What to produce
What lines below mention the word "repeat"? Copy each one.

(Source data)

Lemma on_destinations_shrinks {A B} (f : Rows -> A * Rows) (k : A -> St B) P :
  (forall rows, snd (f rows) = rows \/ RowStep str_debug rows (snd (f rows))) -> (forall a, shrinks (k a) P) ->
  shrinks (db_bind (stmt (on_destinations f)) k) P.
Proof.
  intros Hf Hk. eapply keeps_sql with (P := fun _ => True); [|by intros a _].
  intros t C. split; [|split]; [unfold ssh_shrinks, on_destinations; simpl; destruct (f (destinations t)); reflexivity| |done]. destruct (f (destinations t)) as [a rows] eqn:E.
  destruct (Hf (destinations t)) as [Hs|Hs]; rewrite E in Hs; simpl in *.
  - subst rows. apply consistent_destinations; [done|]. by destruct C.
  - apply consistent_destinations; [done|]. eapply row_step_keeps; [by destruct C|done].
Qed.

Lemma create_destination_shrinks i : shrinks (store_create_destination i) (fun _ => True).
Proof.
  unfold store_create_destination. repeat (keep_step; []).
  apply on_destinations_shrinks; [|intros; keep_step]. intros rows.
  destruct (rows !! a0) eqn:E; [by left|]. right. by apply row_create.
Qed.

Lemma update_destination_shrinks id u : shrinks (store_update_destination id u) (fun _ => True).
Proof.
  unfold store_update_destination. keep_step.
  apply on_destinations_shrinks; [|intros; keep_step]. intros rows. right. by apply row_update.
Qed.

Lemma forget_destination_shrinks id : shrinks (forget_destination id) (fun _ => True).
Proof.
  unfold forget_destination, store_delete_destination. keep_step; [by keep_step|].
  apply on_destinations_shrinks; [|intros; keep_step]. intros rows. right. by apply row_delete.
Qed.

Lemma remember_host_shrinks h k f : shrinks (remember_host h k f) (fun _ => True).
Proof.
  eapply keeps_sql with (P := fun _ => True); [|done]. intros t C. split; [statement_step|].
  unfold pin_host. simpl. destruct (known_hosts t !! h); [done|]. by destruct C.
Qed.

Lemma replace_host_shrinks h k f : shrinks (replace_host_key h k f) (fun _ => True).
Proof. eapply keeps_sql with (P := fun _ => True); [|done]. intros t C. split; [statement_step|by destruct C]. Qed.

Lemma adopt_endpoint_stays ex e j : stays (adopt_endpoint ex e j) (fun _ => True).
Proof. unfold adopt_endpoint. repeat keep_step. Qed.
#[local] Hint Resolve adopt_endpoint_stays : consistent.

Lemma move_passphrase_stays {B} p c (k : unit -> St B) P : (forall u, stays (k u) P) ->
  stays (db_bind (move_passphrase p c) k) P.
Proof.
  intros Hk. unfold move_passphrase. apply keeps_stmt; [done|done|]. intros [[v|]|]; simpl; try apply Hk.
  apply (keeps_stmt _ _ (fun _ => I) (Keychain _) (fun r => db_bind (match r with Ok _ => _ | Err _ => _ end) k)); [done|].
  intros [a|e]; simpl; [|apply Hk]. apply (keeps_stmt _ _ (fun _ => I) (Keychain _) (fun _ => k tt)); [done|]. intros _. apply Hk.
Qed.

Lemma adopt_stays : stays adopt_legacy_configs (fun _ => True).
Proof.
  unfold adopt_legacy_configs, legacy_ssh_configs, list_ssh_connections. keep_step. destruct a; [by keep_step|]. keep_step.
  eapply (keeping_bind _ _ _ _ (fun _ => True)); [|by intros [] _; keep_step].
  apply keeps_each; [|done]. intros [ex ads] [[pid name] cfg] _. unfold adopt_one, adopt_jump.
  eapply (keeping_bind _ _ _ _ (fun _ => True)).
  { repeat keep_step. }
  intros [jump ex'] _. keep_step; [by keep_step|]. match goal with x : _ * _ * list SshConnection |- _ => destruct x as [[id created] ex2] end.
  unfold attach_ssh_connection. keep_step; [by repeat keep_step|].
  destruct (config_needs_passphrase cfg); [by apply move_passphrase_stays; intros|done].
Qed.

Lemma stays_run {A} (m : St A) P w : stays m P -> consistent (tables w) -> consistent (tables (snd (run m w))).
Proof. intros Hm C. by eapply (keeps_run (fun _ _ => True)). Qed.

Lemma discard_keeps {A} R (m : St A) : keeps R consistent m (fun _ => True) ->
  safe (fun w w' => R (tables w) (tables w')) (fun w => consistent (tables w)) (discard m) (fun _ => True).
Proof. apply keeps_discard. Qed.

(** Every request but three adds and changes no SSH connection. *)
Definition edits_ssh (m : Db unit) : Prop :=
  (exists i, m = discard (create_ssh_connection i)) \/ (exists id u, m = discard (update_ssh_connection id u))
  \/ m = discard adopt_legacy_configs.

Lemma request_shrinks m : store_request m -> edits_ssh m \/
  safe (fun w w' => ssh_shrinks (tables w) (tables w')) (fun w => consistent (tables w)) m (fun _ => True).
Proof.
  destruct 1; try (left; unfold edits_ssh; by eauto); right; apply discard_keeps;
    auto using create_profile_shrinks, update_profile_shrinks, delete_profile_shrinks, delete_ssh_shrinks,
      forget_ssh_shrinks, create_plan_shrinks, rename_plan_shrinks, update_plan_shrinks, mask_plan_shrinks,
      delete_plan_shrinks, create_destination_shrinks, update_destination_shrinks, forget_destination_shrinks,
      remember_host_shrinks, replace_host_shrinks.
Qed.

Lemma request_stays m : store_request m ->
  safe (fun _ _ => True) (fun w => consistent (tables w)) m (fun _ => True).
Proof.
  intros Hm. destruct (request_shrinks m Hm) as [[[i ->]|[(id & u & ->)| ->]]|Hs].
  - apply (discard_keeps (fun _ _ => True)), create_ssh_stays.
  - apply (discard_keeps (fun _ _ => True)), update_ssh_stays.
  - apply (discard_keeps (fun _ _ => True)), adopt_stays.
  - eapply safe_weaken; [|exact Hs]. done.
Qed.
End Programs.

(** ** The single-hop rule, one function at a time *)

Definition one_hop (t : Tables) : Prop := forall i c j d,
  ssh_connections t !! i = Some c -> jump_host_id c = Some j -> ssh_connections t !! j = Some d -> jump_host_id d = None.

(** What a connection must satisfy for the rule to survive its being written. *)
Definition hop_ok (t : Tables) (c : SshConnection) : Prop := forall j, jump_host_id c = Some j ->
  j <> ssh_id c /\ (exists d, ssh_connections t !! j = Some d /\ jump_host_id d = None) /\ jumping_through (ssh_id c) t = [].

Lemma one_hop_shrinks t t' : one_hop t -> ssh_shrinks t t' -> one_hop t'.
Proof.
  intros H1 Hs i c j d Hc Hj Hd. eapply (H1 i c j d); [|done|]; eapply map_subseteq_spec; eauto.
Qed.

Lemma one_hop_insert t c : one_hop t -> hop_ok t c -> one_hop (with_ssh t (<[ssh_id c := c]> (ssh_connections t))).
Proof.
  intros H1 Hc i a j d Ha Hj Hd. simpl in *.
  apply lookup_insert_Some in Ha as [[<- <-]|[Ni Ha]]; apply lookup_insert_Some in Hd as [[<- <-]|[Nj Hd]].
  - by destruct (Hc _ Hj) as (N & _ & _).
  - destruct (Hc _ Hj) as (_ & (d' & Hd' & ?) & _). congruence.
  - destruct (jump_host_id c) as [k|] eqn:Ek; [|done]. destruct (Hc k Ek) as (_ & _ & Hn).
    by destruct (jumping_through_nil _ _ Hn i a Ha).
  - by apply (H1 i a j d).
Qed.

Solution to this exercise
  unfold store_create_destination. repeat (keep_step; []).
Proof. unfold adopt_endpoint. repeat keep_step. Qed.
  { repeat keep_step. }
  unfold attach_ssh_connection. keep_step; [by repeat keep_step|].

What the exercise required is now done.